Reusing chewed-up ideas on the housing market

Note: this post was first published on the Adam Smith Institute blog, on Wednesday 23rd November 2011

On Monday, the UK Prime Minister David Cameron announced a new policy on housing designed to partially underwrite mortgage loans for first time buyers in order to make it easier for them to buy and own a house. The idea is to make new buyers provide only a 5% deposit for buying a new home, instead of up to 20% which the banks are demanding now. It is supposed to make the “ home-ownership dream” a reality for young people. The government and the construction firms will together underwrite a part of the loan creating an incentive to the banks to relax lending standards. This is aimed to help 100,000 new possible home-buyers who are excluded from the market due to high loan-to-value ratio’s.

The PM cleverly offered a caveat to potential critics by saying this policy won’t result in another asset bubble like it did in the US, since it is only focused on people buying new houses. It is supposed to create jobs in the construction industry as well as making it easier to own a home.

This essentially means that no matter what the current supply of housing is in the UK, because the government is worried with low rates in housing construction, it is willing to distort the housing market by increasing the supply of new homes.

The policy such as this one comes closest to the Community Reinvestment Act (CRA) instituted in the US, more particularly its amendment in 1995. For those unfamiliar with the CRA, it forced the banks to offer more loans and weaker lending standards to underprivileged groups in the society (minorities for example).
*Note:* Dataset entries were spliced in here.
(** Two unrelated reconciled purchases, an uncleared one, a split whose
    subtransaction is a transfer, and the other leg of that transfer. *)
Definition pay_a : Transaction := sample_txn "t-a" (Some "c-groceries") None None (-1000) [].
Definition pay_b : Transaction := sample_txn "t-b" (Some "c-groceries") None None (-2000) [].
Definition pay_uncleared : Transaction :=
  mkTransaction "t-u" "2026-01-03" (-4000) None "cleared" false (Some "Shop")
    "a-checking" (Some "c-groceries") None None [].
Definition split_transfer : Transaction :=
  sample_txn "t-s" None None None (-3000)
    [mkSubtransaction "s-1" (-3000) None None None (Some "a-savings") (Some "t-x")].
Definition split_other_leg : Transaction :=
  mkTransaction "t-x" "2026-01-02" 3000 None "reconciled" false (Some "Transfer")
    "a-savings" None (Some "a-checking") (Some "s-1") [].

(** The two legs of a transfer between the two sample accounts. *)
Definition leg1 : Transaction :=
  sample_txn "t-1" None (Some "a-savings") (Some "t-2") (-12500) [].
Definition leg2 : Transaction :=
  mkTransaction "t-2" "2026-01-02" 12500 None "reconciled" false (Some "Transfer")
    "a-savings" None (Some "a-checking") (Some "t-1") [].

(* ------------------------------------------------------------------ *)
(** ** The converters of the fetched JSON *)

(** [accounts_from_json(json_accounts)]: the name is normalised in place,
    then the record is stored under its id (a later account with the same id
    replaces an earlier one). *)
Definition accounts_from_json (json_accounts : list Account) : gmap string Account :=
  fold_left (fun (result : gmap string Account) a =>
    let account := mkAccount (acc_id a) (ynab_normalize (acc_name a)) in
    <[ acc_id account := account ]> result) json_accounts ∅.

(** A category group of the JSON, its categories nested under it. *)
Record JsonCategoryGroup : Type := mkJsonCategoryGroup {
  jg_id : string; jg_name : string; jg_categories : list Category }.

(** [categories_from_json(json_categories)]: a group, then its categories,
    each with its name normalised and stored under its own id; the result
    is [(group_result, category_result)]. *)
Definition categories_from_json (json_categories : list JsonCategoryGroup)
    : gmap string CategoryGroup * gmap string Category :=
  fold_left (fun '(group_result, category_result) g =>
    let group := mkCategoryGroup (jg_id g) (ynab_normalize (jg_name g)) in
    let group_result := <[ grp_id group := group ]> group_result in
    let category_result :=
      fold_left (fun (category_result : gmap string Category) c =>
        let category := mkCategory (cat_id c) (ynab_normalize (cat_name c)) (category_group_id c) in
        <[ cat_id category := category ]> category_result) (jg_categories g) category_result in
    (group_result, category_result)) json_categories (∅, ∅).

(** [NegateAction.__call__]: [setattr(ns, self.dest, option[2:9] != 'disable')];
    [substring 2 7] is the slice [[2:9]], clamped like Python's. *)
Definition NegateAction (option : string) : bool :=
  negb (String.eqb (substring 2 7 option) "disable").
It was a popular political move that was guided under the idea that everyone is entitled to a home, and if they can’t provide it by themselves, the government should do it instead.

As an effect, encouraging homeownership added to an artificial created demand for housing in the US which combined with a few other presumptions led to the boom and bust of the housing market. Houses became available to many of whom were unable to afford them, underwritten by the government controlled enterprises. Lending standards were decreasing due to short run interests of the politicians to remain in power. A populist policy such as “let’s make more people own a home” sounds good to the median voter, and may even win some favours for the politician in power, but its effect can only be an artificial demand and suboptimal provision of an asset.
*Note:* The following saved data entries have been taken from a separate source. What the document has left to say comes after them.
(** * The GSE GenAI repository scraper ([scripts/web_scraper.py])

    A shallow embedding of the three crawl stages, the metadata-field
    parser and the CSV writer, together with the properties the
    specification states about them.

    The script leans on three libraries.  They are modelled as follows.

    - [requests.get] is a function from URLs to responses and
      [BeautifulSoup(text, 'html.parser')] a function from page text to
      a parsed document; both are parameters of the development.
    - A parsed document is a tree of tags and strings.  The CSS selectors
      the script passes to [select] / [select_one] are interpreted over
      that tree; [get_text] collects the strings below a tag.
    - A pandas frame is a list of column labels and a list of rows whose
      cells may be missing.

    Characters are the code points below 256. *)

From Stdlib Require Import Ascii String.
From stdpp Require Import base decidable option list sorting strings pretty gmap.

Local Open Scope string_scope.
Local Set Warnings "-register-all,-clear-no-such-hyp".

(** ** Python strings *)

Module Str.

(** [str.isspace] restricted to code points below 256. *)
Definition isspace (c : ascii) : bool :=
  let n := nat_of_ascii c in
  (Nat.leb 9 n && Nat.leb n 13) || (Nat.leb 28 n && Nat.leb n 32)
  || Nat.eqb n 133 || Nat.eqb n 160.

Definition newline : ascii := ascii_of_nat 10.

Definition is_newline (c : ascii) : bool := Ascii.eqb c newline.

Fixpoint lstrip (p : ascii -> bool) (s : string) : string :=
  match s with
  | EmptyString => EmptyString
  | String c s' => if p c then lstrip p s' else s
  end.

Fixpoint rstrip (p : ascii -> bool) (s : string) : string :=
  match s with
  | EmptyString => EmptyString
  | String c s' =>
      match rstrip p s' with
      | EmptyString => if p c then EmptyString else String c EmptyString
      | r => String c r
      end
  end.

(** [s.strip()] is [strip isspace s]; [s.strip("\n")] is
    [strip is_newline s]. *)
Definition strip (p : ascii -> bool) (s : string) : string :=
  rstrip p (lstrip p s).

(** [EmptyString.join(l)]. *)
Definition join (l : list string) : string :=
  fold_right String.append EmptyString l.

End Str.

(** ** Parsed documents *)

Module Soup.

(** A page element is a [NavigableString] or a [Tag].  bs4 keeps the
    [class] attribute as a list of names; the other attributes are
    plain strings. *)
Inductive node : Type :=
| NavigableString (s : string)
| Tag (name : string) (class_ : list string)
      (attrs : list (string * string)) (contents : list node).

Record head : Type := Head {
  h_name : string;
  h_class : list string;
  h_attrs : list (string * string)
}.

(** A tag as the script holds it: bs4 tags know their parents, and a
    selector evaluated below a tag may be satisfied by ancestors above
    it.  [parents] lists the ancestors, nearest first. *)
Record element : Type := Element {
  parents : list head;
  el_head : head;
  contents : list node
}.

(** The [BeautifulSoup] object is itself a tag, named [[document]]. *)
Definition document (top : list node) : element :=
  Element [] (Head "[document]" [] []) top.

(** [tag[key]]: [None] stands for the [KeyError]. *)
Fixpoint assoc (key : string) (l : list (string * string)) : option string :=
  match l with
  | [] => None
  | (k, v) :: l' => if String.eqb k key then Some v else assoc key l'
  end.

Definition attr (key : string) (e : element) : option string :=
  assoc key (h_attrs (el_head e)).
I do understand the difficult situation the PM and his Chancellor are finding themselves in as their growth strategy isn’t delivering any results. I understand the need for a politically motivated act that will create a (temporary) artificial boost in housing and build some new homes for the people. However, it seems that every move they make to boost short-run growth further undermines their long-run growth path. Every new populist policy will simply detach them from their fiscal stabilization goal and make the UK more vulnerable to outside shocks of investor sentiment. I fail to see how increasing spending via credit easing programs or subsidizing homeownership can overturn a deficit. There will be no aggregate demand created either, since household incomes are locked-in and it is unlikely for the people to start spending on houses all of a sudden. The effects cannot be immediate, they can only distort the economy in the long run. It all sounds more like an expensive political trick used to buy votes.

Haven’t they learned anything from the eurozone sovereign debt crisis? A welfare state used to fund populist policies to finance political self-preservation leads to disaster. 

Comments

  1. Hopefully home ownership rates will start going back up again!